I wasn’t sure what to say. On the one hand I really wanted to sleep with this woman, but I couldn’t, not in her current emotional state. She was too emotionally wounded; I wouldn’t feel very good about myself. So I tried to make a joke of it, “You mean you’d let me see those desperately drooping boobs of yours?”

She laughed, “I would not, but I’d let you get a glimpse of my ass before I turned the lights out.”

“No deal then,” I said, liking that the conversation was taking a turn for the better. “I’d want to actually see your ass, not just get a glimpse of it — I’d want to see the entire magnificent thing. Plus,” I hesitated, “I’d want to see those tits you hate, too AND a little of the navel.”

“Navel?” She looked at me as if I was nuts.

“OK, OK, the ass and tits only,” I shook my head as if in frustration, “You really do drive a hard bargain.”

She slapped the seat beside her, “Sit down, Sam.”

When I did she wrapped her arms around my arm and hugged, “You’re not going to go, OK? You’re going to stay.”

“We’ll see.” I wanted to stay. There was something about her I was really getting to me. I liked her classic looks — tall, lythe, elegant and, somehow, I found her vulnerability appealing, too, probably because anyone else with everything she had would be painfully arrogant, justifiably, but painfully arrogant. And there was a feistiness to her that I kind of like. And then there was that ass. In a word, I found her intriguing.

“You’re worried about me, aren’t you, worried that I’m too … fragile.

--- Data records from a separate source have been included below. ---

(* ===== verification/Headers.v ===== *)
(** * The header builders of the two platforms

    HeadersBuilder, RequestHeadersBuilder, GRPCRequestHeadersBuilder and RequestHeaders
    of Swift (under src/library/swift/src/) and Kotlin (under src/library/kotlin/src/).
    In Swift a builder has a dictionary of arrays, which are values: the module [Swift]
    has functions from dictionaries to dictionaries. In Kotlin it has a map of lists,
    which are objects: the module [Kotlin] has computations on a store of maps and
    lists. *)

From S2P Require Export RetryPolicy.
From stdpp Require Import pretty.

(** ** Names, methods and protocols *)

Definition kRestrictedPrefixes : list string := [":"; "x-envoy-mobile"].

(** [hasPrefix] and [startsWith] *)
Definition isRestrictedHeader (name : string) : bool :=
  existsb (λ p, String.prefix p name) kRestrictedPrefixes.

Inductive RequestMethod := DELETE | GET | HEAD | OPTIONS | PATCH | POST | PUT | TRACE.

Definition RequestMethod_stringValue (m : RequestMethod) : string :=
  match m with
  | DELETE => "DELETE" | GET => "GET" | HEAD => "HEAD" | OPTIONS => "OPTIONS"
  | PATCH => "PATCH" | POST => "POST" | PUT => "PUT" | TRACE => "TRACE"
  end.

Definition method_of (s : string) : option RequestMethod :=
  if decide (s = "DELETE") then Some DELETE
  else if decide (s = "GET") then Some GET
  else if decide (s = "HEAD") then Some HEAD
  else if decide (s = "OPTIONS") then Some OPTIONS
  else if decide (s = "PATCH") then Some PATCH
  else if decide (s = "POST") then Some POST
  else if decide (s = "PUT") then Some PUT
  else if decide (s = "TRACE") then Some TRACE
  else None.

(** [init(stringValue:)] of Swift, and [enumValue] of Kotlin. *)
Definition RequestMethod_init {St} (stringValue : string) : M St RequestMethod :=
  match method_of (uppercased stringValue) with
  | Some m => mret m
  | None => fail (Panic "invalid value")
  end.
Definition RequestMethod_enumValue {St} (stringRepresentation : string) : M St RequestMethod :=
  match method_of stringRepresentation with
  | Some m => mret m
  | None => fail (Thrown "IllegalArgumentException")
  end.

Inductive UpstreamHttpProtocol := http1 | http2.

Definition UpstreamHttpProtocol_stringValue (p : UpstreamHttpProtocol) : string :=
  match p with http1 => "http1" | http2 => "http2" end.
Definition protocol_of (s : string) : option UpstreamHttpProtocol :=
  if decide (s = "http1") then Some http1 else if decide (s = "http2") then Some http2 else None.
Definition UpstreamHttpProtocol_init {St} (stringValue : string) : M St UpstreamHttpProtocol :=
  match protocol_of (lowercased stringValue) with
  | Some p => mret p
  | None => fail (Panic "invalid value")
  end.

(** ** Swift *)

Module Swift.

(** HeadersBuilder *)
Definition add (name value : string) (headers : HeaderValues) : HeaderValues :=
  if isRestrictedHeader name then headers
  else <[name := default [] (headers !! name) ++ [value]]> headers.

Definition set (name : string) (value : list string) (headers : HeaderValues) : HeaderValues :=
  if isRestrictedHeader name then headers else <[name := value]> headers.

Definition remove (name : string) (headers : HeaderValues) : HeaderValues :=
  if isRestrictedHeader name then headers else delete name headers.

Definition internalSet (name : string) (value : list string) (headers : HeaderValues) : HeaderValues :=
  <[name := value]> headers.

(** RequestHeadersBuilder *)
Definition RequestHeadersBuilder_init (method : RequestMethod) (scheme authority path : string) :
    HeaderValues :=
  list_to_map [(":authority", [authority]); (":method", [RequestMethod_stringValue method]);
               (":path", [path]); (":scheme", [scheme])].

Definition addRetryPolicy `{!EntryOrder} (retryPolicy : RetryPolicy) (headers : HeaderValues) :
    HeaderValues :=
  foldl (λ headers entry, internalSet entry.1 entry.2 headers) headers
    (entries_in_order (SwiftMapper.outboundHeaders retryPolicy)).

Definition addUpstreamHttpProtocol (p : UpstreamHttpProtocol) (headers : HeaderValues) : HeaderValues :=
  internalSet "x-envoy-mobile-upstream-protocol" [UpstreamHttpProtocol_stringValue p] headers.

(** GRPCRequestHeadersBuilder *)
Definition GRPCRequestHeadersBuilder_init (scheme authority path : string) : HeaderValues :=
  list_to_map [(":authority", [authority]); (":method", ["POST"]); (":path", [path]);
               (":scheme", [scheme]); ("content-type", ["application/grpc"]);
               ("x-envoy-mobile-upstream-protocol", [UpstreamHttpProtocol_stringValue http2])].

Definition addTimeoutMs (timeoutMs : option Z) (headers : HeaderValues) : HeaderValues :=
  let headerName := "grpc-timeout" in
  match timeoutMs with
  | Some timeoutMs => set headerName [pretty timeoutMs +:+ "m"] headers
  | None => remove headerName headers
  end.

(** RequestHeaders: a forced unwrap of nil stops the program. *)
Definition unwrap {St A} (o : option A) : M St A :=
  match o with Some a => mret a | None => fail (Panic "unexpectedly found nil") end.

Definition method {St} (headers : HeaderValues) : M St RequestMethod :=
  value ← unwrap (first_value headers ":method"); RequestMethod_init value.
Definition scheme {St} (headers : HeaderValues) : M St string := unwrap (first_value headers ":scheme").
Definition authority {St} (headers : HeaderValues) : M St string :=
  unwrap (first_value headers ":authority").
Definition path {St} (headers : HeaderValues) : M St string := unwrap (first_value headers ":path").
Definition upstreamHttpProtocol {St} (headers : HeaderValues) : M St (option UpstreamHttpProtocol) :=
  match first_value headers "x-envoy-mobile-upstream-protocol" with
  | Some value => p ← UpstreamHttpProtocol_init value; mret (Some p)
  | None => mret None
  end.
Definition retryPolicy {St} {mode : BuildMode} `{!SwiftInt} (headers : HeaderValues) :
    M St (option RetryPolicy) := SwiftMapper.from headers.
End Swift.

(** ** Kotlin *)

(** The maps and lists of the program. A name of a map designates a list. *)
Record Objects := {
  lists : gmap positive (list string);
  maps : gmap positive (gmap string positive)
}.
Definition set_lists (l : gmap positive (list string)) (o : Objects) : Objects :=
  {| lists := l; maps := maps o |}.
Definition set_maps (m : gmap positive (gmap string positive)) (o : Objects) : Objects :=
  {| lists := lists o; maps := m |}.

Abbreviation K := (M Objects).

Definition new_list (values : list string) : K positive := λ o,
  let l := fresh (dom (lists o)) in Ok (l, set_lists (<[l := values]> (lists o)) o).
Definition new_map (entries : gmap string positive) : K positive := λ o,
  let m := fresh (dom (maps o)) in Ok (m, set_maps (<[m := entries]> (maps o)) o).
Definition get_list (l : positive) : K (list string) :=
  ls ← gets lists; deref "a list" (ls !! l).
Definition get_entries (m : positive) : K (gmap string positive) :=
  ms ← gets maps; deref "a map" (ms !! m).
Definition put_list (l : positive) (values : list string) : K unit :=
  modify (λ o, set_lists (<[l := values]> (lists o)) o).
Definition put_entries (m : positive) (entries : gmap string positive) : K unit :=
  modify (λ o, set_maps (<[m := entries]> (maps o)) o).

Module Kotlin.

(** HeadersBuilder; [this] is the builder's map. *)
Definition add (name value : string) (this : positive) : K unit :=
  if isRestrictedHeader name then mret tt
  else
    headers ← get_entries this;
    l ← (match headers !! name with
         | Some l => mret l
         | None => l ← new_list []; put_entries this (<[name := l]> headers) ;; mret l
         end);
    values ← get_list l;
    put_list l (values ++ [value]).

Definition internalSet (name : string) (value : positive) (this : positive) : K unit :=
  headers ← get_entries this; put_entries this (<[name := value]> headers).

(** The list is the caller's. *)
Definition set (name : string) (value : positive) (this : positive) : K unit :=
  if isRestrictedHeader name then mret tt
  else headers ← get_entries this; put_entries this (<[name := value]> headers).

Definition remove (name : string) (this : positive) : K unit :=
  if isRestrictedHeader name then mret tt
  else headers ← get_entries this; put_entries this (delete name headers).

(** mutableMapOf, with a list of one string for each name. *)
Fixpoint mutableMapOf (entries : list (string * string)) (m : gmap string positive) : K positive :=
  match entries with
  | [] => new_map m
  | (name, value) :: entries =>
      l ← new_list [value]; mutableMapOf entries (<[name := l]> m)
  end.

(** RequestHeadersBuilder *)
Definition RequestHeadersBuilder_constructor (method : RequestMethod)
    (scheme authority path : string) : K positive :=
  mutableMapOf [(":authority", authority); (":method", RequestMethod_stringValue method);
                (":path", path); (":scheme", scheme)] ∅.

Definition addRetryPolicy `{!EntryOrder} (retryPolicy : RetryPolicy) (this : positive) : K unit :=
  for_each (entries_in_order (KotlinMapper.outboundHeaders retryPolicy))
    (λ entry, l ← new_list entry.2; internalSet entry.1 l this).

Definition addUpstreamHttpProtocol (p : UpstreamHttpProtocol) (this : positive) : K unit :=
  l ← new_list [UpstreamHttpProtocol_stringValue p];
  internalSet "x-envoy-mobile-upstream-protocol" l this.

(** The headers that are built have the map of the builder. *)
Definition build (this : positive) : K positive := mret this.

(** [value] of Headers. *)
Definition value (name : string) (headers : positive) : K (option (list string)) :=
  m ← get_entries headers;
  match m !! name with
  | Some l => values ← get_list l; mret (Some values)
  | None => mret None
  end.

(** The names of a map with the strings of its lists. *)
Definition contents (o : Objects) (m : positive) : HeaderValues :=
  match maps o !! m with
  | Some entries => omap (λ l, lists o !! l) entries
  | None => ∅
  end.

(** The property is lazy: this is its first reading. *)
Definition retryPolicy (headers : positive) : K (option RetryPolicy) :=
  h ← gets (λ o, contents o headers); KotlinMapper.from h.

(** GRPCRequestHeadersBuilder *)
Definition GRPCRequestHeadersBuilder_constructor (scheme authority path : string) : K positive :=
  mutableMapOf [(":authority", authority); (":method", "POST"); (":path", path);
                (":scheme", scheme); ("content-type", "application/grpc");
                ("x-envoy-mobile-upstream-protocol", UpstreamHttpProtocol_stringValue http2)] ∅.

Definition addtimeoutMs (timeoutMs : option Z) (this : positive) : K unit :=
  let headerName := "grpc-timeout" in
  match timeoutMs with
  | None => remove headerName this
  | Some timeoutMs => add headerName (pretty timeoutMs +:+ "m") this
  end.

(** toRequestHeadersBuilder: a map of its own, with lists of their own. *)
Fixpoint copy_entries (entries : list (string * positive)) (m : gmap string positive) : K positive :=
  match entries with
  | [] => new_map m
  | (name, l) :: entries =>
      values ← get_list l; l' ← new_list values; copy_entries entries (<[name := l']> m)
  end.
Definition toRequestHeadersBuilder (headers : positive) : K positive :=
  m ← get_entries headers; copy_entries (map_to_list m) ∅.
End Kotlin.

You’re afraid of going to bed with me.”

“I am, Yes.”

“Thanks,” she hugged my arm even harder. “I love you for that.” She looked up at me, “But you CAN kiss me, can’t you?”

I bent down and put my lips on hers, gently, waiting for her to respond, but she didn’t at first, she just kept her lips against mine and I was about to pull away when I heard her moan, softly but passionately and then she started to press her body into me and her lips against mine, poking her tongue against my teeth and then she pushed me down onto the couch and lay on top of me, kissing my eyes. “I can’t begin to tell you how nervous I am.”

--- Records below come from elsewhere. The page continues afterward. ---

(* ===== verification/RequestProps.v ===== *)
(** * From the builder to the cluster

    What an application can do to the headers of a request, and where the dispatcher
    then sends it: the restricted headers keep what the builder was made with, and the
    protocol is one the dispatcher knows, as long as the names are in lower case. *)

From S2P Require Export RetryPolicyProps ConfigProps Reference.
From Stdlib Require Import ZArith Lia.
From stdpp Require Import pretty.

(** ** The builder's guard *)

(** What an application can do with a builder: of the last three, the first two with that
    of an HTTP request, the last with that of a gRPC request. *)
Inductive builder_call :=
| CallAdd (name value : string)
| CallSet (name : string) (value : list string)
| CallRemove (name : string)
| CallRetryPolicy (p : RetryPolicy)
| CallProtocol (p : UpstreamHttpProtocol)
| CallTimeout (timeoutMs : option Z).

Definition builder_run `{!EntryOrder} (h : HeaderValues) (c : builder_call) : HeaderValues :=
  match c with
  | CallAdd name value => Swift.add name value h
  | CallSet name value => Swift.set name value h
  | CallRemove name => Swift.remove name h
  | CallRetryPolicy p => Swift.addRetryPolicy p h
  | CallProtocol p => Swift.addUpstreamHttpProtocol p h
  | CallTimeout timeoutMs => Swift.addTimeoutMs timeoutMs h
  end.

Section guard.
Context `{!EntryOrder, !EntryOrderLaws}.

Lemma addRetryPolicy_restricted p h name :
  isRestrictedHeader name = true → Swift.addRetryPolicy p h !! name = h !! name.
Proof.
  intros Hr. rewrite addRetryPolicy_union, lookup_union, outboundHeaders_lookup.
  repeat (case_decide; [by subst|]). by destruct (h !! name).
Qed.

I couldn’t begin to tell her how nervous I was either, “Nervous? Why?” I said, to mask my own fear.

She moved down and pressed her head into my chest. “My ex-husband always said I was a lousy lay. I don’t want to be a lousy lay for you.”

I didn’t like where this was going, I didn’t want her to regress back into her depression, “I don’t want to get laid, Susan, if we go that far I’d like to make love to you.”

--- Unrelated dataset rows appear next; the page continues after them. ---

(* ===== verification/JvmBridge.v ===== *)
(** * The Java side of the bridge

    The classes of src/library/java/src/io/envoyproxy/envoymobile/engine/ that the JNI
    layer calls, and the adapters of Kotlin behind them: JvmBridgeUtility collects the
    pairs of a block of headers, JvmCallbackContext hands the callbacks of a stream to
    the executor of the application, JvmFilterContext asks a filter, and
    JniBridgeUtility flattens headers for the way back. *)

From S2P Require Export Foundation Jni.

(** ** Strings *)

(** A String is a sequence of characters as NSString is. What the decoder makes of bytes
    that are not UTF-8, and the default charset, are the affair of the virtual machine. *)
Class JavaStrings := {
  malformed_utf8 : list byte → NSString;
  default_charset : list byte → NSString
}.

(** [new String(bytes, "UTF-8")] *)
Definition new_String `{!JavaStrings} (bytes : list byte) : NSString :=
  default (malformed_utf8 bytes) (utf8_decode bytes).

(** [getBytes(StandardCharsets.UTF_8)]: a question mark for half a surrogate pair. *)
Definition getBytes (s : NSString) : list byte :=
  s ≫= λ c, if decide (scalar c) then utf8_char c else [x3f].

Definition null_pointer {St A} : M St A := fail (Thrown "NullPointerException").
Definition not_null {St A} (o : option A) : M St A :=
  match o with Some a => mret a | None => null_pointer end.

(** A parameter that cannot be null, in Kotlin 1.3. *)
Definition parameter {St A} (o : option A) : M St A :=
  match o with Some a => mret a | None => fail (Thrown "IllegalArgumentException") end.

(** ** JniBridgeUtility *)

Definition toJniHeaders `{!Dictionary} (headers : NSHeaders) : list (list byte * list byte) :=
  enumeration headers ≫= λ key,
    (λ value, (getBytes key, getBytes value)) <$> default [] (headers !! key).

(** ** JvmBridgeUtility *)

Record JvmBridgeUtility := {
  headerAccumulator : option NSHeaders;
  headerCount : Z
}.

Definition JvmBridgeUtility_new : JvmBridgeUtility :=
  {| headerAccumulator := None; headerCount := 0 |}.

(** The asserts of Java, as those of C++, are checked in some builds only. *)
Definition passHeader {mode : BuildMode} `{!JavaStrings} (key value : list byte) (start : bool) :
    M JvmBridgeUtility unit :=
  when start (
    accumulator ← gets headerAccumulator;
    ASSERT (bool_decide (accumulator = None)) "headerAccumulator == null" ;;
    count ← gets headerCount;
    ASSERT (bool_decide (count = 0%Z)) "headerCount == 0" ;;
    modify (λ u, {| headerAccumulator := Some ∅; headerCount := headerCount u |})) ;;
  accumulator ← gets headerAccumulator;
  ASSERT (bool_decide (accumulator ≠ None)) "headerAccumulator != null" ;;
  let headerKey := new_String key in
  let headerValue := new_String value in
  headers ← not_null accumulator;
  modify (λ u, {| headerAccumulator := Some (dict_add headerKey headerValue headers);
                  headerCount := s64 (headerCount u + 1) |}).

Definition retrieveHeaders : M JvmBridgeUtility (option NSHeaders) :=
  headers ← gets headerAccumulator;
  modify (λ _, {| headerAccumulator := None; headerCount := 0 |}) ;;
  mret headers.

Definition validateCount (count : Z) : M JvmBridgeUtility bool :=
  headerCount ← gets headerCount; mret (bool_decide (headerCount = count)).

(** ** JvmCallbackContext *)

(** What is given to the executor: a call of EnvoyHTTPCallbacks. Headers may be null. *)
Inductive Runnable :=
| RunOnHeaders (headers : option NSHeaders) (endStream : bool)
| RunOnTrailers (trailers : option NSHeaders)
| RunOnData (data : list byte) (endStream : bool)
| RunOnError (errorCode : Z) (message : list byte) (attemptCount : Z)
| RunOnCancel.

(** The executor runs what it is given in the order it is given. *)
Record JvmCallbackContext := {
  bridgeUtility : JvmBridgeUtility;
  executor : list Runnable
}.

Definition JvmCallbackContext_new : JvmCallbackContext :=
  {| bridgeUtility := JvmBridgeUtility_new; executor := [] |}.

#[export] Instance context_utility : Part JvmCallbackContext JvmBridgeUtility := {
  part_get := bridgeUtility;
  part_set := λ u c, {| bridgeUtility := u; executor := executor c |}
}.

Definition execute (r : Runnable) : M JvmCallbackContext unit :=
  modify (λ c, {| bridgeUtility := bridgeUtility c; executor := executor c ++ [r] |}).

(** Both onResponseHeaders and onResponseTrailers begin so. *)
Definition take_headers {mode : BuildMode} {St} `{!Part St JvmBridgeUtility} (count : Z) :
    M St (option NSHeaders) :=
  valid ← zoom (validateCount count);
  ASSERT valid "bridgeUtility.validateCount" ;;
  zoom retrieveHeaders.

Module Context.
Definition onResponseHeaders {mode : BuildMode} (headerCount : Z) (endStream : bool) :
    M JvmCallbackContext unit :=
  headers ← take_headers headerCount; execute (RunOnHeaders headers endStream).

Definition onResponseTrailers {mode : BuildMode} (trailerCount : Z) : M JvmCallbackContext unit :=
  trailers ← take_headers trailerCount; execute (RunOnTrailers trailers).

Definition onResponseData (data : list byte) (endStream : bool) : M JvmCallbackContext unit :=
  execute (RunOnData data endStream).

Definition onError (errorCode : Z) (message : list byte) (attemptCount : Z) :
    M JvmCallbackContext unit := execute (RunOnError errorCode message attemptCount).

Definition onCancel : M JvmCallbackContext unit := execute RunOnCancel.
End Context.

(** A call of the JNI layer, on the context it is made on. *)
Definition context_call {mode : BuildMode} `{!JavaStrings} (c : java_call) :
    M JvmCallbackContext unit :=
  let name := (call_method c).1 in
  match call_arguments c with
  | [ABytes key; ABytes value; ABoolean start] =>
      if decide (name = "passHeader") then zoom (passHeader key value start)
      else fail (Thrown "NoSuchMethodError")
  | [ALong count; ABoolean endStream] =>
      if decide (name = "onResponseHeaders") then Context.onResponseHeaders count endStream
      else fail (Thrown "NoSuchMethodError")
  | [ALong count] =>
      if decide (name = "onResponseTrailers") then Context.onResponseTrailers count
      else fail (Thrown "NoSuchMethodError")
  | [ABytes data; ABoolean endStream] =>
      if decide (name = "onResponseData") then Context.onResponseData data endStream
      else fail (Thrown "NoSuchMethodError")
  | [AInt errorCode; ABytes message; AInt attemptCount] =>
      if decide (name = "onError") then Context.onError errorCode message attemptCount
      else fail (Thrown "NoSuchMethodError")
  | [] =>
      if decide (name = "onCancel") then Context.onCancel else fail (Thrown "NoSuchMethodError")
  | _ => fail (Thrown "NoSuchMethodError")
  end.

(** ** EnvoyHTTPCallbacksAdapter, in StreamCallbacks.kt *)

(** What the closures of the application are called with. *)
Inductive stream_event :=
| StreamHeaders (headers : NSHeaders) (endStream : bool)
| StreamData (data : list byte) (endStream : bool)
| StreamTrailers (trailers : NSHeaders)
| StreamError (errorCode : Z) (message : NSString) (attemptCount : Z)
| StreamCancel.

(** which closures of StreamCallbacks are set. *)
Record AppStreamCallbacks := {
  has_onHeaders : bool;
  has_onData : bool;
  has_onTrailers : bool;
  has_onCancel : bool;
  has_onError : bool
}.

Definition invoke (present : bool) (ev : stream_event) : M (list stream_event) unit :=
  when present (modify (λ evs, evs ++ [ev])).

(** [run] of a Runnable: Kotlin checks that a parameter that cannot be null is not. *)
Definition run_runnable `{!JavaStrings} (callbacks : AppStreamCallbacks) (r : Runnable) :
    M (list stream_event) unit :=
  match r with
  | RunOnHeaders headers endStream =>
      headers ← parameter headers;
      invoke (has_onHeaders callbacks) (StreamHeaders headers endStream)
  | RunOnTrailers trailers =>
      trailers ← parameter trailers;
      invoke (has_onTrailers callbacks) (StreamTrailers trailers)
  | RunOnData data endStream => invoke (has_onData callbacks) (StreamData data endStream)
  | RunOnError errorCode message attemptCount =>
      invoke (has_onError callbacks) (StreamError errorCode (default_charset message) attemptCount)
  | RunOnCancel => invoke (has_onCancel callbacks) StreamCancel
  end.

(** ** Filters of Kotlin *)

Inductive KotlinHeadersStatus :=
| KHeadersContinue (headers : NSHeaders)
| KHeadersStopIteration.
Inductive KotlinDataStatus :=
| KDataContinue (data : list byte)
| KDataStopIterationAndBuffer
| KDataStopIterationNoBuffer
| KDataResumeIteration (headers : option NSHeaders) (data : list byte).
Inductive KotlinTrailersStatus :=
| KTrailersContinue (trailers : NSHeaders)
| KTrailersStopIteration
| KTrailersResumeIteration (headers : option NSHeaders) (data : option (list byte)) (trailers : NSHeaders).

(** RequestFilter, or ResponseFilter, of an application with state [F]. It does not write
    into the buffers it is given. *)
Record KotlinFilter (F : Type) := {
  filter_onHeaders : NSHeaders → bool → M F KotlinHeadersStatus;
  filter_onData : list byte → bool → M F KotlinDataStatus;
  filter_onTrailers : NSHeaders → M F KotlinTrailersStatus
}.
Arguments filter_onHeaders {F}.
Arguments filter_onData {F}.
Arguments filter_onTrailers {F}.

(** The elements of the arrays that are returned to native code. *)
Inductive answer_element :=
| Status (n : Z)
| HeadersMap (headers : option NSHeaders)
| HeadersPairs (pairs : list (list byte * list byte))
| Buffer (data : option (list byte)).

(** EnvoyHTTPFilterAdapter: the functions for requests and for responses are the same, on
    the filter as the interface of that direction, if it has it. *)
Module Adapter.
Definition onHeaders {F} (filter : option (KotlinFilter F)) (headers : option NSHeaders)
    (endStream : bool) : M F (list answer_element) :=
  headers ← parameter headers;
  match filter with
  | Some f =>
      result ← filter_onHeaders f headers endStream;
      mret (match result with
            | KHeadersContinue headers' => [Status 0; HeadersMap (Some headers')]
            | KHeadersStopIteration => [Status 1; HeadersMap (Some headers)]
            end)
  | None => mret [Status 0; HeadersMap (Some headers)]
  end.

Definition onData {F} (filter : option (KotlinFilter F)) (data : list byte) (endStream : bool) :
    M F (list answer_element) :=
  match filter with
  | Some f =>
      result ← filter_onData f data endStream;
      mret (match result with
            | KDataContinue data' => [Status 0; Buffer (Some data')]
            | KDataStopIterationAndBuffer => [Status 1; Buffer (Some data)]
            | KDataStopIterationNoBuffer => [Status 3; Buffer (Some data)]
            | KDataResumeIteration headers data' =>
                [Status (-1); HeadersMap headers; Buffer (Some data')]
            end)
  | None => mret [Status 0; Buffer (Some data)]
  end.

Definition onTrailers {F} (filter : option (KotlinFilter F)) (trailers : option NSHeaders) :
    M F (list answer_element) :=
  trailers ← parameter trailers;
  match filter with
  | Some f =>
      result ← filter_onTrailers f trailers;
      mret (match result with
            | KTrailersContinue trailers' => [Status 0; HeadersMap (Some trailers')]
            | KTrailersStopIteration => [Status 1; HeadersMap (Some trailers)]
            | KTrailersResumeIteration headers data trailers' =>
                [Status (-1); HeadersMap headers; Buffer data; HeadersMap (Some trailers')]
            end)
  | None => mret [Status 0; HeadersMap (Some trailers)]
  end.
End Adapter.

(** ** JvmFilterContext *)

(** The utility of the context, and the state of the filter. *)
Record JvmFilterContext (F : Type) := {
  filter_utility : JvmBridgeUtility;
  filter_data : F
}.
Arguments Build_JvmFilterContext {F}.
Arguments filter_utility {F}.
Arguments filter_data {F}.

#[export] Instance filter_context_utility {F} : Part (JvmFilterContext F) JvmBridgeUtility := {
  part_get := filter_utility;
  part_set := λ u c, {| filter_utility := u; filter_data := filter_data c |}
}.
#[export] Instance filter_context_filter {F} : Part (JvmFilterContext F) F := {
  part_get := filter_data;
  part_set := λ f c, {| filter_utility := filter_utility c; filter_data := f |}
}.

(** [result[1]] must be a map, and is cast to one. *)
Definition toJniFilterHeadersStatus {mode : BuildMode} `{!Dictionary} {St}
    (result : list answer_element) : M St (list answer_element) :=
  ASSERT (bool_decide (length result = 2)) "result.length == 2" ;;
  match result !! 1 with
  | Some (HeadersMap headers) =>
      headers ← not_null headers; mret (<[1 := HeadersPairs (toJniHeaders headers)]> result)
  | Some _ => fail (Thrown "ClassCastException")
  | None => fail (Thrown "ArrayIndexOutOfBoundsException")
  end.

(** The methods for requests, and those for responses. *)
Module FilterContext.
Definition onHeaders {mode : BuildMode} `{!Dictionary} {F} (filter : option (KotlinFilter F))
    (headerCount : Z) (endStream : bool) : M (JvmFilterContext F) (list answer_element) :=
  headers ← take_headers headerCount;
  result ← zoom (Adapter.onHeaders filter headers endStream);
  toJniFilterHeadersStatus result.

Definition onData {F} (filter : option (KotlinFilter F)) (data : list byte) (endStream : bool) :
    M (JvmFilterContext F) (list answer_element) :=
  zoom (Adapter.onData filter data endStream).

Definition onTrailers {mode : BuildMode} `{!Dictionary} {F} (filter : option (KotlinFilter F))
    (trailerCount : Z) : M (JvmFilterContext F) (list answer_element) :=
  trailers ← take_headers trailerCount;
  result ← zoom (Adapter.onTrailers filter trailers);
  toJniFilterHeadersStatus result.
End FilterContext.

She sat up and put her elbows on my chest and her head in her hands, “You really do say some wonderful things. I really want to make love to you, too.” She pushed herself away from me, “Come on.”

But for me it was way too early for that, I wanted to make sure she was OK before I got into bed with her. I’ve never been a prick and I didn’t want to start now, though, I admit, it was really tempting. I pulled her back, “You’re sure taking me for granted.”

She grinned down at me, “I know how badly you want to see my ass. Have you always been … an ass man?”

“No,” I said, pulling her into me, “I’ve never cared about asses, never really noticed them. The first one that ever caught my eye is here,” I said, patting her hip. “Even you have to admit, it’s pretty spectacular.”

She leaned her head down on my chest again and was quiet for a minute, then she peeked up at me and grinned, “Do you want to see it?”

She didn’t wait for my answer. She pushed off me and got to her feet and as she did I turned on my side and propped my head up on my hand, “I’d absolutely love to see your ass.”